While Medtronic, in its reply declaration of Charles Swanson, details for the first time various categories of information including "controls used for the manufacture of the leads," which had to be supplied by Medtronic in connection with its application for an investigational device exemption, there is no indication that any particular manufacturing practice was a condition of approval for Medtronic's clinical study, or that once the clinical study was concluded any requirement imposed during that study continued. Only upon completion of the study did Medtronic file its 510 (k) submission. Accordingly, the plaintiffs' manufacturing claims are not preempted.
DESIGN DEFECT
This court rules that the claim that the pacemaker lead was defectively designed is not preempted by the MDA. (Larsen v Pacesetter Sys., supra, at 1282.) First, there are no specific FDA regulations governing the design of this device (Moore v Kimberly-Clark Corp., supra, at 246-247 [State tort law claims alleging defective design of tampons not preempted by MDA where no Federal regulations existed governing the same]). Second, the FDA's permission to market the device was not an approval of the safety or effectiveness of this pacemaker lead. As previously indicated, 21 C.F.R. § 807.97 recites that a determination of substantial equivalency does not "denote official approval of the device." This was reaffirmed in the FDA's letter to Medtronic finding the pacemaker lead in question to constitute the substantial equivalent of prior devices. Unlike the collagen injections in Stamps (supra) and King (supra), or the heart valve prosthesis in Michael (supra), the FDA merely indicated that the Medtronic model No. 4951 pacemaker lead was substantially equivalent to a pre-MDA pacemaker lead, which also had not been subjected to any sort of FDA approval.
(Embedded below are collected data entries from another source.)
(** X15: the schema the Google adapter makes of a property never has a
    numeric type (a "number" or an "integer" becomes the unspecified
    type), and at no depth a format, an enum, a list of required names
    or the nullable flag: of a property only the type, the description,
    the items and the nested properties are translated.  The schema of a
    tool keeps the required names of the tool; its properties are the
    translated ones, and the injected "unused" property appears only
    when the tool has no property. *)
Theorem X15_google_schema_shape (schema : llm_types.Schema)
    (s : genai.Schema) :
  google_provider.translateToGoogleSchema schema = Some s →
  genai.Type__ s = google_provider.toType (llm_types.Type_ schema)
  ∧ genai.Type__ s ≠ genai.TypeNumber
  ∧ genai.Type__ s ≠ genai.TypeInteger
  ∧ genai.Required s = llm_types.Required schema
  ∧ genai.Items s = None
  ∧ genai.Enum s = []
  ∧ ∀ name property,
      genai.Properties s !! name = Some property →
      (llm_types.Properties schema = ∅
       ∧ name = "unused" ∧ property = google_provider.unused)
      ∨ (llm_types.Properties schema ≠ ∅
         ∧ is_Some (llm_types.Properties schema !! name)
         ∧ bareSchema property).
Proof.
  intros Hs.
  destruct (toType_not_numeric (llm_types.Type_ schema)) as [Hnum Hint].
  unfold google_provider.translateToGoogleSchema in Hs.
  destruct (google_provider.rangeMap _) as [props|] eqn:Hprops;
    [|discriminate Hs].
  cbn in Hs.
  assert (∀ name property,
            props !! name = Some property →
            is_Some (llm_types.Properties schema !! name)
            ∧ bareSchema property) as Hbare.
  { intros name property Hname.
    rewrite (rangeMap_fmap_lookup _ _ _ name Hprops) in Hname.
    destruct (llm_types.Properties schema !! name) as [prop|];
      [|discriminate Hname].
    split; [eexists; reflexivity|].
    cbn in Hname. rewrite propertyOf_asMap in Hname.
    destruct (asMap prop) as [m|]; [|discriminate Hname].
    exact (propertyToGoogleSchema_bare m property Hname). }
  assert (props = ∅ ↔ llm_types.Properties schema = ∅) as Hempty.
  { apply rangeMap_Some in Hprops. split.
    - intros ->. rewrite fmap_empty in Hprops.
      exact (fmap_empty_inv _ _ Hprops).
    - intros Hnone. rewrite Hnone, fmap_empty in Hprops.
      symmetry in Hprops. exact (fmap_empty_inv _ _ Hprops). }
  clear Hprops.
  destruct (Z.eqb_spec (len (map_to_list props)) 0) as [Hlen|Hlen];
    injection Hs as <-; cbn;
    (split; [reflexivity|]); (split; [exact Hnum|]);
    (split; [exact Hint|]); (split; [reflexivity|]);
    (split; [reflexivity|]); (split; [reflexivity|]);
    intros name property Hname.
  - apply len_zero, map_to_list_empty_iff in Hlen. subst props.
    left. split; [apply Hempty; reflexivity|].
    apply lookup_insert_Some in Hname as [[<- <-]|[_ Hname]].
    + split; reflexivity.
    + rewrite lookup_empty in Hname. discriminate Hname.
  - right. destruct (Hbare name property Hname) as [Hin Hb].
    split; [|split; [exact Hin|exact Hb]].
    intros Hnone. apply Hempty in Hnone. subst props.
    apply Hlen. reflexivity.
Qed.

Lemma X15_google_schema_shape_witness :
  ∃ s,
    google_provider.translateToGoogleSchema nestedSchema = Some s
    ∧ genai.Required s = llm_types.Required nestedSchema
    ∧ genai.Items s = None.
Proof.
  destruct (proj2 (translateToGoogleSchema_total nestedSchema)
              wellFormedSchema_nested) as [s Hs].
  exists s. split; [exact Hs|].
  destruct (X15_google_schema_shape nestedSchema s Hs)
    as (_ & _ & _ & Hreq & Hitems & _).
  split; [exact Hreq|exact Hitems].
Defined.

Lemma go_mapM_pure {A B} (g : A → Go B) (f : A → B) (l : list A) (t : nat) :
  (∀ a t, g a t = Some (f a, t)) → go_mapM g l t = Some (f <$> l, t).
Proof.
  intros Hg. induction l as [|a l IH]; [done|].
  cbn [go_mapM]. erewrite go_bind_run by apply Hg.
  by erewrite go_bind_run by exact IH.
Qed.

(** The history turns the Google adapter makes of a prior message. *)
Lemma google_historyOf_run `{Libraries} (msg : llm.Message) (t : nat) :
  hasContent msg →
  ∃ t',
    google_provider.historyOf msg t
    = Some (((λ shape,
                {| genai.Role := roleOf msg;
                   genai.Parts :=
                     [genai.PartFunctionCall
                        {| genai.Name := shape.1;
                           genai.Args := shape.2 |}] |})
               <$> callShapesOf msg)
            ++ (if snd (toolResponseOf msg) then
                  match msg with
                  | llm.HistoryMessage historyMsg =>
                      (λ block,
                         {| genai.Role := roleOf msg;
                            genai.Parts :=
                              [genai.Text (history.Text block)] |})
                        <$> filter
                              (λ block, history.Type_ block = "tool_result")
                              (history.AContent historyMsg)
                  | _ => []
                  end
                else [])
            ++ (if String.eqb (strings.TrimSpace (contentOf msg)) "" then []
                else [{| genai.Role := roleOf msg;
                         genai.Parts :=
                           [genai.Text
                              (strings.TrimSpace (contentOf msg))] |}]),
            t').
Proof.
  intros Hc.
  destruct (Message_ToolCalls_run msg t) as (calls & t' & Hrun & Hshapes).
  exists t'. unfold google_provider.historyOf.
  erewrite go_bind_run by exact Hrun.
  erewrite go_bind_run; cycle 1.
  { apply (go_mapM_pure _
             (λ call,
                {| genai.Role := roleOf msg;
                   genai.Parts :=
                     [genai.PartFunctionCall
                        {| genai.Name := llm.ToolCall_Name call;
                           genai.Args := llm.ToolCall_Arguments call |}] |})).
    intros call t1. by rewrite Message_Role_value. }
  rewrite IsToolResponse_value, go_bind_ret_l by done.
  erewrite go_bind_run; cycle 1.
  { instantiate (1 := t').
    instantiate (1 :=
      if snd (toolResponseOf msg) then
        match msg with
        | llm.HistoryMessage historyMsg =>
            (λ block,
               {| genai.Role := roleOf msg;
                  genai.Parts := [genai.Text (history.Text block)] |})
              <$> filter (λ block, history.Type_ block = "tool_result")
                    (history.AContent historyMsg)
        | _ => []
        end
      else []).
    destruct (snd (toolResponseOf msg)); [|done].
    destruct msg; try done.
    apply go_mapM_pure. intros block t1. by rewrite Message_Role_value. }
  rewrite Message_Content_value, go_bind_ret_l by done.
  rewrite Message_Role_value by done.
  rewrite <- Hshapes, <- list_fmap_compose.
  by destruct (String.eqb (strings.TrimSpace (contentOf msg)) "").
Qed.

(** X16: of a prior message the Google adapter makes history turns that
    all carry the role of the message and hold one part each: first one
    function-call turn for each tool call, with its name and its
    arguments; then, when the message is a stored tool response, one
    text turn for each of its tool_result blocks, with the text of the
    block; and last a text turn with [Content()] trimmed, when that is
    not empty.  No tool-call id is part of the history. *)
Theorem X16_google_history_turns `{Libraries} (msg : llm.Message) (t : nat) :
  hasContent msg →
  ∃ hist t',
    google_provider.historyOf msg t = Some (hist, t')
    ∧ Forall (λ turn, genai.Role turn = roleOf msg
                      ∧ length (genai.Parts turn) = 1%nat) hist
    ∧ hist
      = ((λ shape,
            {| genai.Role := roleOf msg;
               genai.Parts :=
                 [genai.PartFunctionCall
                    {| genai.Name := shape.1; genai.Args := shape.2 |}] |})
           <$> callShapesOf msg)
        ++ (if snd (toolResponseOf msg) then
              match msg with
              | llm.HistoryMessage historyMsg =>
                  (λ block,
                     {| genai.Role := roleOf msg;
                        genai.Parts := [genai.Text (history.Text block)] |})
                    <$> filter (λ block, history.Type_ block = "tool_result")
                          (history.AContent historyMsg)
              | _ => []
              end
            else [])
        ++ (if String.eqb (strings.TrimSpace (contentOf msg)) "" then []
            else [{| genai.Role := roleOf msg;
                     genai.Parts :=
                       [genai.Text (strings.TrimSpace (contentOf msg))] |}]).
Proof.
  intros Hc. destruct (google_historyOf_run msg t Hc) as [t' Hrun].
  eexists _, t'. split; [exact Hrun|]. split; [|done].
  rewrite !Forall_app. split; [|split].
  - apply Forall_fmap, Forall_forall. by intros.
  - destruct (snd (toolResponseOf msg)); [|done].
    destruct msg; try done. apply Forall_fmap, Forall_forall. by intros.
  - destruct (String.eqb _ ""); [done|]. by repeat constructor.
Qed.

Lemma X16_google_history_turns_witness :
  ∃ t',
    @google_provider.historyOf sample.libraries userToolUse 0%nat
    = Some ([{| genai.Role := "user";
                genai.Parts :=
                  [genai.PartFunctionCall
                     {| genai.Name := "get_weather";
                        genai.Args :=
                          @llm.ToolCall_Arguments sample.libraries
                            (llm.HistoryToolCall
                               {| history.id := "call_1";
                                  history.name := "get_weather";
                                  history.args := sample.paris |}) |}] |}],
            t').
Proof.
  destruct (@X16_google_history_turns sample.libraries userToolUse 0%nat I)
    as (hist & t' & Hrun & _ & Hhist).
  exists t'. rewrite Hrun, Hhist. reflexivity.
Defined.

(** X17: the Google adapter does not send the prompt: what it installs,
    what it asks of the chat session and what it answers depend on the
    prior messages and the tools only.  It replaces the tools and the
    history of the provider, of whose state only the tool-call counter
    is read; it installs one tool per tool, each with one function
    declaration of the name of the tool, and the concatenated turns of
    the prior messages as the history.  The outcome is a message or an
    error, never both and never neither. *)
Theorem X17_google_SendMessage `{Libraries} (p : google_provider.Provider)
    chat (prompt : string) (messages : list llm.Message)
    (tools : list llm_types.Tool) (t t' : nat)
    (p' : google_provider.Provider)
    (out : option llm.Message * option error) :
  google_provider.SendMessage p chat prompt messages tools t
  = Some ((p', out), t') →
  (∀ prompt',
     google_provider.SendMessage p chat prompt' messages tools t
     = Some ((p', out), t'))
  ∧ (∀ p0,
       google_provider.toolCallID p0 = google_provider.toolCallID p →
       google_provider.SendMessage p0 chat prompt messages tools t
       = Some ((p', out), t'))
  ∧ (λ tool, genai.Name__ <$> genai.FunctionDeclarations tool)
      <$> google_provider.model_Tools p'
    = (λ tool, [llm_types.Name tool]) <$> tools
  ∧ (∃ hists,
       go_mapM google_provider.historyOf messages t = Some (hists, t')
       ∧ google_provider.chat_History p' = concat hists)
  ∧ (is_Some (fst out) ↔ snd out = None).
Proof.
  intros Hrun. split; [intros prompt'; exact Hrun|].
  split.
  { intros p0 Hid. unfold google_provider.SendMessage in *.
    by rewrite Hid. }
  unfold google_provider.SendMessage in Hrun.
  apply go_bind_Some in Hrun as (hists & t1 & Hhists & Hrun).
  apply go_bind_Some in Hrun as (modelTools & t2 & Htools & Hrun).
  apply must_Some in Htools as [Htools ->].
  apply go_ret_Some in Hrun as [Hrun ->].
  assert ((λ tool, genai.Name__ <$> genai.FunctionDeclarations tool)
            <$> modelTools
          = (λ tool, [llm_types.Name tool]) <$> tools) as Hnames.
  { clear -Htools. revert modelTools Htools.
    induction tools as [|tool tools IH]; intros modelTools Htools.
    - injection Htools as <-. reflexivity.
    - cbn in Htools.
      destruct (google_provider.toolOf tool) as [gt|] eqn:Htool;
        [|discriminate Htools].
      cbn in Htools.
      destruct (mapM google_provider.toolOf tools) as [gts|];
        [|discriminate Htools].
      injection Htools as <-. rewrite !fmap_cons, (IH gts eq_refl).
      unfold google_provider.toolOf in Htool.
      destruct (google_provider.translateToGoogleSchema _);
        [|discriminate Htool].
      injection Htool as <-. reflexivity. }
  unfold google_provider.decodeResponse in Hrun.
  destruct (chat modelTools (concat hists)) as [resp|err].
  - destruct (genai.Candidates resp) as [|candidate rest];
      injection Hrun as <- <-; cbn;
      (split; [done|]); (split; [by eexists|]);
      split; (try done); (try by intros [? ?]); by eexists.
  - injection Hrun as <- <-. cbn.
    split; [done|]. split; [by eexists|]. split; [by intros [? ?]|done].
Qed.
Medtronic also relies on Mendes (supra), Griffin v Medtronic, Inc. ( 840 F. Supp. 396 [Md 1994]), and Bollier v Medtronic, Inc. ( 1993 WL 734843, SD Tex 1993, Black, Ch. J. [motion for reconsideration denied Dec. 20, 1993]) to support Federal preemption of plaintiffs' claim that the Medtronic model No. 4951 was defectively designed. In Mendes the plaintiff had abandoned her design defect claim and thus the First Circuit did not rule on this precise issue. It is unclear that the claims held to be preempted in the Griffin case included a claim that the pacemaker was defectively designed. In any event, as discussed above, because these pacemakers did not undergo the full pre-market approval process and thus the FDA never in effect passed upon the safety or effectiveness of these medical devices, I decline to follow the Bollier court's ruling that design defect claims were preempted. For these reasons the court finds that the plaintiffs' claims based on defective design are not preempted by the MDA.
For the above reasons Medtronic's motion is denied.